WHAT TO PRODUCE
Below are entries. Copy exactly the lines running from the line that holds "Lemma live_socket_ne l" to the line that holds "Proof. intros Hs", with both ends included.

THE INPUT
- - - -

(* ===== verification/Sockets.v ===== *)
(** * Sockets are released exactly once

    The invariant [sock_inv] of the configurations of [Threads]: live
    slots hold open, pairwise distinct sockets; a socket held by the
    accept or command thread between [accept]/[connect] and
    [add_connection] is open and in no slot; a socket is closed exactly
    when the trace closed it, and never twice.  Every action of every
    thread preserves it, so it holds in every reachable configuration. *)

From S2P Require Import Prelude Validate Registry Threads Races.
Import Registry Threads Races.

Module Sockets.

(** ** Sockets closed and sockets in flight *)

(** The sockets a trace closes, most recent first. *)
Fixpoint closes (tr : list event) : list Z :=
  match tr with
  | [] => []
  | EvReg (Close s) :: tr' | EvClose s :: tr' => s :: closes tr'
  | _ :: tr' => closes tr'
  end.

(** The sockets a thread holds between [accept]/[connect] and
    [add_connection]. *)
Definition pending (c : config) : list Z :=
  (match cmd c with CConnectAdd _ _ s => [s] | _ => [] end) ++
  (match acc c with AAdd s _ _ => [s] | _ => [] end).

Definition eff_closes (e : list effect) : list Z :=
  omap (fun x => match x with Close s => Some s | _ => None end) e.

(** The socket invariant, over the table [l], the socket statuses [m],
    the sockets closed so far [cl] and the sockets in flight [pend]:
    live slots hold open, pairwise distinct sockets; a socket in flight
    is open and in no live slot; a socket is closed exactly when it was
    closed once, and none was closed twice. *)
Record sinv (l : list Connection) (m : gmap Z sock_status) (cl pend : list Z) : Prop := {
  si_live : forall i c0, l !! i = Some c0 -> active c0 = true -> m !! socket c0 = Some SOpen;
  si_unique : unique_on (fun c0 => active c0 = true) socket l;
  si_pending : forall s : Z, s ∈ pend -> m !! s = Some SOpen /\
    forall i c0, l !! i = Some c0 -> active c0 = true -> socket c0 <> s;
  si_pending_nodup : NoDup pend;
  si_closed : forall s : Z, s ∈ cl <-> m !! s = Some SClosed;
  si_nodup : NoDup cl
}.

Definition sock_inv (c : config) : Prop :=
  sinv (connections (reg c)) (socks c) (closes (trace c)) (pending c).

(** The effects of [close_all_connections]: one [shutdown] and one
    [close] per live slot, in slot order. *)
Definition close_all_effects (l : list Connection) : list effect :=
  mjoin ((fun c => snd (close_slot c)) <$> l).

Definition live_sockets (l : list Connection) : list Z :=
  socket <$> filter (fun c => active c = true) l.

(** ** The socket invariant, transition by transition *)

Lemma live_socket_ne l m cl pend i x j y :
  sinv l m cl pend -> l !! i = Some x -> active x = true ->
  l !! j = Some y -> active y = true -> j <> i -> socket y <> socket x.
Proof. intros Hs Hi Hx Hj Hy Hji Heq. apply Hji. by eapply (si_unique _ _ _ _ Hs). Qed.

(** Retiring a live slot and closing its socket. *)
Lemma sinv_retire l m cl pend i x :
  sinv l m cl pend -> l !! i = Some x -> active x = true ->
  sinv (<[i := set_active false x]> l) (<[socket x := SClosed]> m) (socket x :: cl) pend.
Proof.
  intros Hs Hi Hx. pose proof Hs as [Hl Hu Hp Hpn Hc Hn]. split.
  - intros j y Hj Hy. apply list_lookup_insert_Some in Hj as [[-> [<- _]]|[Hji Hj]]; [done|].
    rewrite lookup_insert_ne; [by eapply Hl|]. apply not_eq_sym. by eapply live_socket_ne.
  - by apply unique_on_insert_out.
  - intros t Ht. destruct (Hp t Ht) as [Ho Hnl]. split.
    + rewrite lookup_insert_ne; [done|]. by eapply Hnl.
    + intros j y Hj Hy. apply list_lookup_insert_Some in Hj as [[-> [<- _]]|[_ Hj]]; [done|eauto].
  - done.
  - intros t. rewrite elem_of_cons, lookup_insert. case_decide as Ht; [naive_solver|].
    rewrite Hc. naive_solver.
  - constructor; [|done]. rewrite Hc. erewrite Hl; [done|eauto|done].
Qed.

(** [shutdown] then [close] leaves the socket closed. *)
Lemma sinv_shut_retire l m cl pend i x :
  sinv l m cl pend -> l !! i = Some x -> active x = true ->
  sinv (<[i := set_active false x]> l) (<[socket x := SClosed]> (<[socket x := SShut]> m))
    (socket x :: cl) pend.
Proof. rewrite insert_insert_eq. apply sinv_retire. Qed.

(** A fresh handle from [accept] or [connect] goes in flight. *)
Lemma sinv_open l m cl pend pend' s :
  sinv l m cl pend -> m !! s = None -> pend' ≡ₚ s :: pend ->
  sinv l (<[s := SOpen]> m) cl pend'.
Proof.
  intros [Hl Hu Hp Hpn Hc Hn] Hs Hperm. split.
  - intros j y Hj Hy. specialize (Hl j y Hj Hy). rewrite lookup_insert_ne; [done|congruence].
  - done.
  - intros t. rewrite Hperm, elem_of_cons. intros [->|Ht].
    + rewrite lookup_insert_eq. split; [done|]. intros j y Hj Hy. specialize (Hl j y Hj Hy). congruence.
    + destruct (Hp t Ht) as [Ho Hnl]. rewrite lookup_insert_ne; [done|congruence].
  - rewrite Hperm. constructor; [|done]. intros Ht. destruct (Hp s Ht). congruence.
  - intros t. rewrite Hc, lookup_insert. case_decide; [subst; rewrite Hs|]; naive_solver.
  - done.
Qed.

(** A socket in flight is closed by its thread. *)
Lemma sinv_close_pending l m cl pend pend' s :
  sinv l m cl pend -> pend ≡ₚ s :: pend' -> sinv l (<[s := SClosed]> m) (s :: cl) pend'.
Proof.
  intros [Hl Hu Hp Hpn Hc Hn] Hperm.
  assert (Hs : s ∈ pend) by (rewrite Hperm; apply elem_of_cons; by left).
  destruct (Hp s Hs) as [Hso Hsl].
  rewrite Hperm in Hpn. apply NoDup_cons in Hpn as [Hsn Hpn']. split.
  - intros j y Hj Hy. rewrite lookup_insert_ne; [eauto|]. apply not_eq_sym. eauto.
  - done.
  - intros t Ht. assert (t ∈ pend) as [Ho Hnl]%Hp by (rewrite Hperm; apply elem_of_cons; by right).
    split; [|done]. rewrite lookup_insert_ne; [done|]. intros ->. done.
  - done.
  - intros t. rewrite elem_of_cons, lookup_insert. case_decide; [naive_solver|].
    rewrite Hc. naive_solver.
  - constructor; [|done]. rewrite Hc. congruence.
Qed.

(** Writing a dead entry into a free slot changes no live slot. *)
Lemma sinv_insert_dead l m cl pend i old x :
  sinv l m cl pend -> l !! i = Some old -> active old = false -> active x = false ->
  sinv (<[i := x]> l) m cl pend.
Proof.
  intros [Hl Hu Hp Hpn Hc Hn] Hi Hold Hx. split; try done.
  - intros j y Hj Hy. apply list_lookup_insert_Some in Hj as [[_ [<- _]]|[_ Hj]]; [congruence|eauto].
  - apply unique_on_insert_out; [done|congruence].
  - intros t Ht. destruct (Hp t Ht) as [Ho Hnl]. split; [done|].
    intros j y Hj Hy. apply list_lookup_insert_Some in Hj as [[_ [<- _]]|[_ Hj]]; [congruence|eauto].
Qed.

(** A socket in flight becomes the socket of a live slot. *)
Lemma sinv_add_live l m cl pend pend' i old x :
  sinv l m cl pend -> pend ≡ₚ socket x :: pend' -> l !! i = Some old -> active old = false ->
  sinv (<[i := x]> l) m cl pend'.
Proof.
  intros [Hl Hu Hp Hpn Hc Hn] Hperm Hi Hold.
  assert (Hs : socket x ∈ pend) by (rewrite Hperm; apply elem_of_cons; by left).
  destruct (Hp _ Hs) as [Hso Hsl].
  rewrite Hperm in Hpn. apply NoDup_cons in Hpn as [Hsn Hpn'].
  assert (Hin : forall t, t ∈ pend' -> t ∈ pend) by (intros t Ht; rewrite Hperm; by right).
  split; try done.
  - intros j y Hj Hy. apply list_lookup_insert_Some in Hj as [[_ [<- _]]|[_ Hj]]; eauto.
  - apply unique_on_insert_fresh; [done|]. intros j y Hj Hy. eauto.
  - intros t Ht. destruct (Hp t (Hin t Ht)) as [Ho Hnl]. split; [done|].
    intros j y Hj Hy. apply list_lookup_insert_Some in Hj as [[_ [<- _]]|[_ Hj]]; [|eauto].
    intros Heq. apply Hsn. by rewrite Heq.
Qed.


Lemma close_all_closes l : eff_closes (close_all_effects l) = live_sockets l.
Proof.
  unfold close_all_effects, live_sockets, eff_closes in *. induction l as [|c l IH]; [done|].
  change (mjoin ((fun c0 => (close_slot c0).2) <$> c :: l))
    with ((close_slot c).2 ++ mjoin ((fun c0 => (close_slot c0).2) <$> l)).
  rewrite omap_app, IH, filter_cons. unfold close_slot. by destruct (active c).
Qed.

Lemma close_all_socks l m t :
  foldl sock_update m (close_all_effects l) !! t =
  if decide (t ∈ live_sockets l) then Some SClosed else m !! t.
Proof.
  unfold close_all_effects, live_sockets. revert m. induction l as [|c l IH]; intros m.
  { cbn [foldl]. rewrite decide_False; [done|]. intros Ht. simpl in Ht.
    by apply elem_of_nil in Ht. }
  change (mjoin ((fun c0 => (close_slot c0).2) <$> c :: l))
    with ((close_slot c).2 ++ mjoin ((fun c0 => (close_slot c0).2) <$> l)).
  rewrite foldl_app, IH, filter_cons. unfold close_slot.
  destruct (active c); simpl; [|done]. clear IH. rewrite insert_insert_eq, lookup_insert.
  repeat case_decide; rewrite ?elem_of_cons in *; naive_solver.
Qed.

(** [close_all_connections]: every live socket is closed once. *)
Lemma sinv_close_all l m cl pend :
  sinv l m cl pend ->
  sinv ((fun c => fst (close_slot c)) <$> l) (foldl sock_update m (close_all_effects l))
    (reverse (eff_closes (close_all_effects l)) ++ cl) pend.
Proof.
  rewrite close_all_closes. intros [Hl Hu Hp Hpn Hc Hn].
  assert (Hlive : forall t, t ∈ live_sockets l <->
            exists i c0, l !! i = Some c0 /\ active c0 = true /\ socket c0 = t).
  { intros t. unfold live_sockets. rewrite list_elem_of_fmap. split.
    - intros (c0 & -> & (Hc0 & Hin)%list_elem_of_filter).
      apply list_elem_of_lookup in Hin as [i Hi]. eauto.
    - intros (i & c0 & Hi & Hc0 & <-). exists c0. split; [done|].
      apply list_elem_of_filter. split; [done|]. by eapply list_elem_of_lookup_2. }
  split.
  - intros j y Hj Hy. apply list_lookup_fmap_Some in Hj as (z & -> & _).
    by rewrite close_slot_inactive in Hy.
  - apply unique_on_map_out. intros c0. by rewrite close_slot_inactive.
  - intros t Ht. destruct (Hp t Ht) as [Ho Hnl]. split.
    + rewrite close_all_socks, decide_False; [done|].
      intros (i & c0 & Hi & Hc0 & <-)%Hlive. by eapply Hnl.
    + intros j y Hj Hy. apply list_lookup_fmap_Some in Hj as (z & -> & _).
      by rewrite close_slot_inactive in Hy.
  - done.
  - intros t. rewrite elem_of_app, elem_of_reverse, close_all_socks, Hc.
    case_decide; [naive_solver|]. naive_solver.
  - apply NoDup_app. split_and!.
    + rewrite reverse_Permutation. apply (NoDup_unique_on (fun c0 => active c0 = true) socket l Hu).
    + intros t Ht Hcl. rewrite elem_of_reverse in Ht. apply Hlive in Ht as (i & c0 & Hi & Hc0 & <-).
      apply Hc in Hcl. rewrite (Hl i c0 Hi Hc0) in Hcl. discriminate.
    + done.
Qed.


(** A critical section's effects touch only the sockets, the
    receivers and the trace. *)
Lemma closes_effects e tr :
  closes (reverse (EvReg <$> e) ++ tr) = reverse (eff_closes e) ++ closes tr.
Proof.
  revert tr. induction e as [|x e IH]; intros tr; [done|].
  rewrite fmap_cons, !reverse_cons, <- app_assoc, IH.
  destruct x; unfold eff_closes; simpl; rewrite ?reverse_cons, <- ?app_assoc; done.
Qed.

(** Every action of every thread preserves the socket invariant. *)
Lemma exec_sock_inv c l c' : wf (reg c) -> sock_inv c -> exec c l = Some c' -> sock_inv c'.
Proof.
  destruct c as [st run m rs cp ap lip lp tr]. simpl. intros Hwf Hinv H.
  pose proof (wf_next _ Hwf) as Hnext.
  destruct l; exec_split H; unfold sock_inv, pending in *; simpl in *;
    rewrite ?closes_effects; try done;
    try match goal with H : (_ =? -1) = true |- _ => apply Z.eqb_eq in H; lia end;
    repeat match goal with H : bool_decide _ = true |- _ => apply bool_decide_eq_true in H end;
    try match goal with
    | Hf : list_find (slot_has_id _) _ = Some _ |- _ =>
        apply list_find_lookup in Hf as [? [? _]];
        first [eapply sinv_shut_retire | eapply sinv_retire]; eassumption
    | Hf : list_find slot_free _ = Some _ |- _ =>
        apply find_free_slot in Hf as (? & ? & _);
        first [ eapply sinv_add_live;
                  [eassumption|simpl; solve_Permutation|eassumption|eassumption]
              | eapply sinv_close_pending; [eapply sinv_insert_dead; [eassumption|..]|] ];
        try eassumption; try done; solve_Permutation
    | |- context [close_slot] => by apply sinv_close_all
    | |- sinv _ (<[_ := SOpen]> _) _ _ =>
        eapply sinv_open; [eassumption|done|solve_Permutation]
    | |- sinv _ (<[_ := SClosed]> _) _ _ =>
        eapply sinv_close_pending; [eassumption|solve_Permutation]
    end.
Qed.


Lemma init_sock_inv a p : sock_inv (init a p).
Proof.
  unfold sock_inv. simpl. split; simpl.
  - intros i c0 Hi. apply lookup_replicate in Hi as [-> _]. done.
  - intros i j x y Hi. apply lookup_replicate in Hi as [-> _]. done.
  - intros t Ht. by apply elem_of_nil in Ht.
  - constructor.
  - intros t. rewrite lookup_empty. split; [intros Ht; by apply elem_of_nil in Ht|done].
  - constructor.
Qed.

Lemma reachable_sock_inv a p c : reachable a p c -> sock_inv c.
Proof.
  induction 1 as [|c l c' Hr IH Hexec]; [apply init_sock_inv|].
  eapply exec_sock_inv; [|exact IH|exact Hexec].
  destruct (reachable_run a p c Hr) as [ops ->]. apply run_wf, initial_wf.
Qed.

(** (C18) Sockets are released once (the spec's single release point):
    in every interleaving of the threads, no socket is closed twice,
    whether by [remove_connection], [close_connection],
    [close_all_connections] or by a thread closing a socket the table
    refused; and the socket of every live connection is still open. *)
Theorem sockets_closed_once a p c :
  reachable a p c ->
  NoDup (closes (trace c)) /\
  forall i c0, connections (reg c) !! i = Some c0 -> active c0 = true ->
    socks c !! socket c0 = Some SOpen.
Proof.
  intros Hr. pose proof (reachable_sock_inv a p c Hr) as Hs.
  split; [apply (si_nodup _ _ _ _ Hs)|apply (si_live _ _ _ _ Hs)].
Qed.


Lemma sockets_closed_once_witness :
  reachable "192.168.1.10" 8080
    (default (init "192.168.1.10" 8080) (exec_all (init "192.168.1.10" 8080) sched_recv)) /\
  NoDup (closes (trace
    (default (init "192.168.1.10" 8080) (exec_all (init "192.168.1.10" 8080) sched_recv)))) /\
  forall i c0,
    connections (reg (default (init "192.168.1.10" 8080)
                        (exec_all (init "192.168.1.10" 8080) sched_recv))) !! i = Some c0 ->
    active c0 = true ->
    socks (default (init "192.168.1.10" 8080)
             (exec_all (init "192.168.1.10" 8080) sched_recv)) !! socket c0 = Some SOpen.
Proof.
  assert (H : reachable "192.168.1.10" 8080
    (default (init "192.168.1.10" 8080) (exec_all (init "192.168.1.10" 8080) sched_recv))).
  { apply (exec_all_reachable _ _ (init "192.168.1.10" 8080) sched_recv); [apply reach_init|].
    destruct (exec_all _ _) eqn:E; [reflexivity|vm_compute in E; discriminate]. }
  split; [exact H|]. exact (sockets_closed_once _ _ _ H).
Defined.

End Sockets.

- - - -

ANSWER TO THE EXERCISE
Lemma live_socket_ne l m cl pend i x j y :
  sinv l m cl pend -> l !! i = Some x -> active x = true ->
  l !! j = Some y -> active y = true -> j <> i -> socket y <> socket x.
Proof. intros Hs Hi Hx Hj Hy Hji Heq. apply Hji. by eapply (si_unique _ _ _ _ Hs). Qed.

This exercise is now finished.